Pest Control: Thrips

There are many species of thrips, approximately 6,000 species have been described by entomologists. Thrips are worldwide pests with a wide range of host plants, the main ones being vegetable crops, field crops, flowers, fruit trees, citrus, and many ornamental plants. Some thrips are predators of other insects or mites, thus scouting and identification are crucial.

Two of the most common species of thrips are the Western Flower Thrip and the Tobacco Thrip


The western Flower Thrips (Frankliniella occidentalis) is a worldwide pest with a wide range of host plants. A year-round invasive pest, they are less destructive during wet weather. The western flower thrips is a small insect with a narrow body (up to 1.2 mm in length) and yellowish in color. The male is smaller and lighter in color than the female; both have feathered wings and in the resting state they form a dark line along the back (where the wings meet).

Tobacco thrips (Frankliniella fusca) is a worldwide pest with a wide range of host plants. The tobacco thrips is a small insect with a narrow body; females are usually brown or black and the males are yellow, having eight segmented antennae. Some are winged (macropterous) and other aren’t (brachypterous).

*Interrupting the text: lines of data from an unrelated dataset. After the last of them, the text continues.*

(** The cache after a reading. *)
Definition cache_after (now : Z) (last : gmap string NetInfo) (stats : list NetStat) :=
  foldl (fun c s => <[name s := mk_NetInfo s now]> c) last stats.

Lemma foldl_read_stat now last out stats :
  NoDup (map name stats) ->
  foldl (read_stat now) (last, out) stats =
    (cache_after now last stats,
     out ++ map (fun s => message_of now (last !! name s) s) stats).
Proof.
  apply (foldl_sampling name (fun (c : gmap string NetInfo) n => c !! n)
           (fun c s => <[name s := mk_NetInfo s now]> c) (message_of now)); [done|].
  intros c s n Hn. by rewrite lookup_insert_ne.
Qed.

Lemma map_name_stat_of ds : map name (map stat_of ds) = map d_name ds.
Proof. by rewrite map_map. Qed.

(** C33. [NetMonitor::updateOnce] on a [/proc/net/dev] in the kernel's format --
    two title lines, then one line per interface with its name, a colon and
    sixteen 64-bit counters, no name twice -- reports every interface but [lo]
    once and in order, with its own counters and the rates since the reading
    that was cached for that name before the call, and caches exactly these
    readings. *)
Theorem net_monitor_reads title1 title2 ds now last m :
  one_line title1 = true -> one_line title2 = true ->
  Forall dev_ok ds -> NoDup (map d_name ds) ->
  let stats := map stat_of (filter (fun d => d_name d <> "lo") ds) in
  updateOnce (Some (print_net_dev title1 title2 ds)) now last m =
    Done (cache_after now last stats,
          MonitorInfo.set_net_info
            (MonitorInfo.net_info m ++ map (fun s => message_of now (last !! name s) s) stats) m).
Proof.
  intros H1 H2 Hok Hnd stats. unfold updateOnce. rewrite read_net_dev by done.
  unfold mbind, res_bind. fold stats. rewrite foldl_read_stat; [done|].
  unfold stats. rewrite map_name_stat_of.
  apply (sublist_NoDup _ (map d_name ds)); [done|by apply fmap_sublist, sublist_filter].
Qed.

Definition sample_dev (n : string) (base : Z) : dev :=
  mk_dev 2 n (map (fun k => (S k, base + Z.of_nat k)) (seq 0 16)).

Definition sample_devs : list dev := [sample_dev "lo" 5; sample_dev "eth0" 1024000; sample_dev "wlan0" 7].

Lemma sample_devs_ok : Forall dev_ok sample_devs.
Proof. apply (bool_decide_unpack _). vm_compute. done. Qed.

Lemma net_monitor_reads_witness :
  let stats := map stat_of (filter (fun d => d_name d <> "lo") sample_devs) in
  map name stats = ["eth0"; "wlan0"] /\
  updateOnce (Some (print_net_dev "Inter-|" " face |bytes" sample_devs)) 5 ∅ MonitorInfo.empty =
    Done (cache_after 5 ∅ stats,
          MonitorInfo.set_net_info
            ([] ++ map (fun s => message_of 5 ((∅ : gmap string NetInfo) !! name s) s) stats)
            MonitorInfo.empty).
Proof.
  split; [vm_compute; reflexivity|].
  apply net_monitor_reads; [done|done|apply sample_devs_ok|].
  apply (bool_decide_unpack _). vm_compute. done.
Defined.

(** A counter that went back gives a rate near 2^64. *)
Lemma net_monitor_reset_rate :
  let old := mk_NetStat "eth0" 0 2 0 0 0 0 0 0 in
  let new := mk_NetStat "eth0" 0 1 0 0 0 0 0 0 in
  NetInfo.rcv_packets_rate (message_of 1000000000 (Some (mk_NetInfo old 0)) new) =
    f32_of_Z (2 ^ 64 - 1).
Proof. by vm_compute. Qed.
End NetReading.

(** ** DiskMonitor: samples, rates and the state *)
Module DiskReading.
Import DiskMonitor.

(** The disks a text shows: the lines that parse and are not virtual. *)
Definition disks_of (contents : string) : list (string * DiskSample) :=
  filter (fun d => virtual_disk d.1 = false) (omap read_sample (pieces newline contents)).

Definition put (now : f64) (s : state) (d : string * DiskSample) : state :=
  mk_state (<[d.1 := d.2]> (lastSamples s)) (<[d.1 := now]> (lastTime s)).

Definition message (now : f64) (s : state) (d : string * DiskSample) : DiskInfo.t :=
  message_of d.1 d.2 (rates_of now (lastSamples s !! d.1) (lastTime s !! d.1) d.2).

Definition disk_turn (now : f64) (st : state * list DiskInfo.t) (d : string * DiskSample)
    : state * list DiskInfo.t :=
  (put now st.1 d, st.2 ++ [message now st.1 d]).

Lemma foldl_read_line now lines : forall st,
  foldl (read_line now) st lines =
    foldl (disk_turn now) st (filter (fun d => virtual_disk d.1 = false) (omap read_sample lines)).
Proof.
  induction lines as [|l lines IH]; intros [s out]; [done|].
  rewrite omap_cons_app, filter_app, foldl_app, <- IH. cbn [foldl]. f_equal. unfold read_line.
  destruct (read_sample l) as [[n c]|]; [|done]. change (option_list (Some (n, c))) with [(n, c)].
  rewrite filter_cons, filter_nil. cbn [fst]. destruct (virtual_disk n); by case_decide.
Qed.

Lemma updateOnce_disks contents time s m :
  updateOnce (Some contents) time s m =
    let '(s', out) := foldl (disk_turn (f64_of_Z time)) (s, MonitorInfo.disk_info m)
                        (disks_of contents) in
    Some (s', MonitorInfo.set_disk_info out m).
Proof.
  unfold updateOnce. cbn [default id]. rewrite getlines_pieces by lia.
  cbn [mbind option_bind]. by rewrite foldl_read_line.
Qed.

(** A line of [/proc/diskstats]: the two device numbers, the name, and eleven
    or more counters. *)
Record disk := mk_disk {
  k_pad : nat; k_major : Z; k_minor : nat * Z; k_name_pad : nat; k_name : string;
  k_counters : list (nat * Z) }.

Definition print_disk (d : disk) : string :=
  blanks (k_pad d) (to_string (k_major d) +++
    String " " (blanks (k_minor d).1 (to_string (k_minor d).2 +++
      String " " (blanks (k_name_pad d) (k_name d +++ columns (k_counters d) ""))))).

Definition disk_ok (d : disk) : Prop :=
  0 <= k_major d <= INT_MAX /\ 0 <= (k_minor d).2 <= INT_MAX /\
  k_name d <> "" /\ no_space (k_name d) = true /\
  (11 <= length (k_counters d))%nat /\ u64s_ok (k_counters d).

Definition counter (d : disk) (k : nat) : Z := default 0 (snd <$> k_counters d !! k).

Definition sample_of (d : disk) : DiskSample :=
  mk_DiskSample (counter d 0) (counter d 4) (counter d 2) (counter d 6) (counter d 3)
    (counter d 7) (counter d 8) (counter d 9) (counter d 10).

(** A line the kernel prints is read back, whatever counters follow. *)
Lemma read_sample_print d : disk_ok d -> read_sample (print_disk d) = Some (k_name d, sample_of d).
Proof.
  intros (Hma & Hmi & Hne & Hns & Hlen & Hv). unfold read_sample, print_disk.
  rewrite get_int_app by done.
  rewrite after_istringstream by done. change (String " " (blanks ?n ?s)) with (blanks (S n) s).
  rewrite get_int_app by done. rewrite after_istringstream by done.
  change (String " " (blanks ?n ?s)) with (blanks (S n) s).
  rewrite get_word_app by (done || by apply at_break_columns).
  rewrite get_u64s_take by done. cbn [fail after].
  unfold sample_of, counter. destruct (k_counters d) as [|c0 cs]; [cbn in Hlen; lia|].
  do 10 (destruct cs as [|? cs]; [cbn in Hlen; lia|]). done.
Qed.

(** The invariant of the two maps: counters of 64 bits, and times that a
    [double] holds. *)
Definition sample_ok (c : DiskSample) : Prop :=
  Forall (fun v => 0 <= v <= ULLONG_MAX)
    [reads c; writes c; sectors_read c; sectors_written c; read_time_ms c; write_time_ms c;
     io_in_progress c; io_time_ms c; weighted_io_time_ms c].

Definition state_ok (s : state) : Prop :=
  map_Forall (fun _ => sample_ok) (lastSamples s) /\ map_Forall (fun _ => of_word) (lastTime s).

Definition rates_ok (m : DiskInfo.t) : Prop :=
  Forall (fun r => nonneg r = true)
    [DiskInfo.read_bytes_per_sec m; DiskInfo.write_bytes_per_sec m; DiskInfo.read_iops m;
     DiskInfo.write_iops m; DiskInfo.avg_read_latency_ms m; DiskInfo.avg_write_latency_ms m;
     DiskInfo.util_percent m].

Lemma read_sample_ok line n c : read_sample line = Some (n, c) -> sample_ok c.
Proof.
  unfold read_sample. destruct (get_int _) as [ma s1]. destruct (get_int s1) as [mi s2].
  destruct (get_word s2) as [w s3]. destruct (get_u64s 11 s3) as [vs s4] eqn:E.
  destruct (fail s4); [done|]. apply get_u64s_range in E as [Hl Hv].
  do 11 (destruct vs as [|? vs]; [done|]). destruct vs; [|done].
  cbn [map]. intros [= _ <-]. unfold sample_ok. cbn.
  rewrite !Forall_cons in Hv. rewrite !Forall_cons. naive_solver.
Qed.

Lemma disks_of_ok contents : Forall (fun d => sample_ok d.2) (disks_of contents).
Proof.
  apply Forall_forall. intros [n c] [_ Hin]%list_elem_of_filter.
  apply list_elem_of_omap in Hin as (l & _ & Hl). by eapply read_sample_ok.
Qed.

Lemma counterDelta_word a b :
  0 <= a <= ULLONG_MAX -> 0 <= b <= ULLONG_MAX ->
  nonneg (counterDelta a b) = true /\ is_finite (counterDelta a b) = true.
Proof.
  intros Ha Hb. unfold counterDelta. destruct (b <=? a) eqn:E; [|done]. to_props.
  split; [apply f64_of_Z_nonneg; lia|]. apply of_word_finite, of_word_f64_of_Z. wrap_unfold. lia.
Qed.

Lemma read_bytes_ok x : nonneg x = true -> is_finite x = true -> forall dt m e,
  dt = S754_finite false m e -> nonneg (f64_div (f64_mul x (f64_of_Z 512)) dt) = true.
Proof.
  intros Hx _ dt m e ->. apply SFdiv_nonneg_pos.
  change (f64_of_Z 512) with (S754_finite false 4503599627370496 (-43)). by apply SFmul_nonneg_pos.
Qed.

Lemma dt_times_ten dt :
  of_difference dt -> fgt dt fzero = true -> fgt (f64_mul dt (f64_of_Z 10)) fzero = true.
Proof.
  unfold of_difference. change (f64_of_Z 10) with (S754_finite false 5629499534213120 (-49)).
  destruct dt as [| | |[] m e]; cbn [within]; try done. intros [_ He] _.
  apply f64_mul_positive. lia.
Qed.

Lemma latency_ok a b :
  nonneg a = true -> is_finite a = true ->
  nonneg (if fgt b fzero then f64_div a b else fzero) = true.
Proof. intros Ha Hf. destruct (fgt b fzero) eqn:Hp; [by apply f64_div_nonneg|done]. Qed.

Lemma rates_between_ok last curr dt n :
  sample_ok last -> sample_ok curr -> of_difference dt -> fgt dt fzero = true ->
  rates_ok (message_of n curr (rates_between last curr dt)).
Proof.
  unfold sample_ok. rewrite !Forall_cons. intros Hl Hc Hdt Hp.
  assert (Hd : exists m e, dt = S754_finite false m e).
  { unfold of_difference in Hdt. destruct dt as [| | |[] m e]; try done. eauto. }
  destruct Hd as (m & e & Hd).
  unfold rates_ok, message_of, rates_between. cbn.
  repeat match goal with |- context [counterDelta (?f curr) (?f last)] =>
    let H1 := fresh in let H2 := fresh in
    destruct (counterDelta_word (f curr) (f last)) as [H1 H2]; [tauto|tauto|];
    generalize dependent (counterDelta (f curr) (f last)); intros
  end.
  rewrite !Forall_cons. repeat split;
    first [by eapply read_bytes_ok | by apply latency_ok | by apply f64_div_nonneg
          | apply f64_div_nonneg; [done|done|by apply dt_times_ten] | constructor].
Qed.

Lemma message_ok now s d :
  state_ok s -> of_word now -> sample_ok d.2 -> rates_ok (message now s d).
Proof.
  intros [Hs Ht] Hn Hd. unfold message, rates_of.
  assert (Htime : of_word (default fzero (lastTime s !! d.1))).
  { destruct (lastTime s !! d.1) as [t|] eqn:E; [by apply (Ht _ _ E)|done]. }
  destruct (lastSamples s !! d.1) as [last|] eqn:E; [|by repeat constructor].
  destruct (fgt _ fzero) eqn:Hp; [|by repeat constructor].
  apply rates_between_ok; [by apply (Hs _ _ E)|done|by apply f64_sub_words|done].
Qed.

Thrips can inflict various kinds of damage on a crop.

Direct damage

Adults and nymphs feed on plant sap reducing the chlorophyll content, thus causing yellowing of foliage, accompanied sometimes by dehydration and defoliation. If the infestation occurs early enough in the season, the death of young plants. Damage to the flowers appears as light spots on the petals, necrosis, blackening of the margins of the petals and discoloration of the flowers.

Indirect damage

The indirect damage is caused by the transfer of harmful viral diseases such as Tomato Spotted Wilt Virus (TSWV) and various disease vectors, such as Botrytis and Alternaria, which may penetrate via feeding sites. The typical signs of damage on fruit are silvering in sweet pepper, bronzing in strawberry, malformation in cucumber, and small perforations in tomato. In addition, there is a decrease in yield because of the falling of fruit.

Natural Enemies

There are specific natural enemies for different species of thrips.

The primary beneficial insects that are natural enemies of whiteflies are as follows: 

(Click the name of the beneficial insect for additional information) 

BioCucumeris - (Neoseiulus cucumeris) is a predatory mite widely used in the control of immature thrips (egg and larvae) as well as other species of mites. Although very small (1mm), BioCucumeris can be recognized by its oblong shape and quick mobility along the underside of leaves and in flowers.

BioStratiolaelaps - (Stratiolaelaps scimitus) is a soil-dwelling predatory mite whose nymphs and adults feed on fungus gnat larva, thrips pupae and other small invertebrates. These predatory mites stay at the base of plant stems and on the soil, rarely transferring onto the plant itself.

BioSwirski (Amblyseius swirskii) is an efficient predatory mite used for the control of young stages of the western flower thrips as well as the eggs and young nymphs of whiteflies. It also feeds on red spider mites as well as on broad mites.

BioAtheta - (Dalotia coriaria) is a fast-moving, soil dwelling rove beetle. A generalist predator, it feeds on a wide range of small insects and mites but is primarily an egg predator. BioAtheta is used in the control of fungus gnats, thrips pupae, shore flies, moth fly larvae, root mealybugs, springtails and other small arthropods.

BioOrius - (Orius laevigatus) is a predatory minute pirate bug equipped with piercing-sucking mouth parts, and two pairs of wings, the front pair being partially rigid. The adult is brown-black with grey spots.

BioSf - An entomopathogenic nematode containing infective juveniles of Steinernema feltiae in an inert carrier.

In addition to these insects, the following insects also target thrips along with their primary enemies:

BioAndersoni - (Amblyseius andersoni) is a predatory mite that feeds on small arthropod prey and pollen. BioAndersoni is less than 1mm in length and is often used in tomatoes due to its ability to maneuver between trichomes.

BioCalifornicus - (Neoseiulus californicus) is an effective predatory mite of a wide array of pest mites.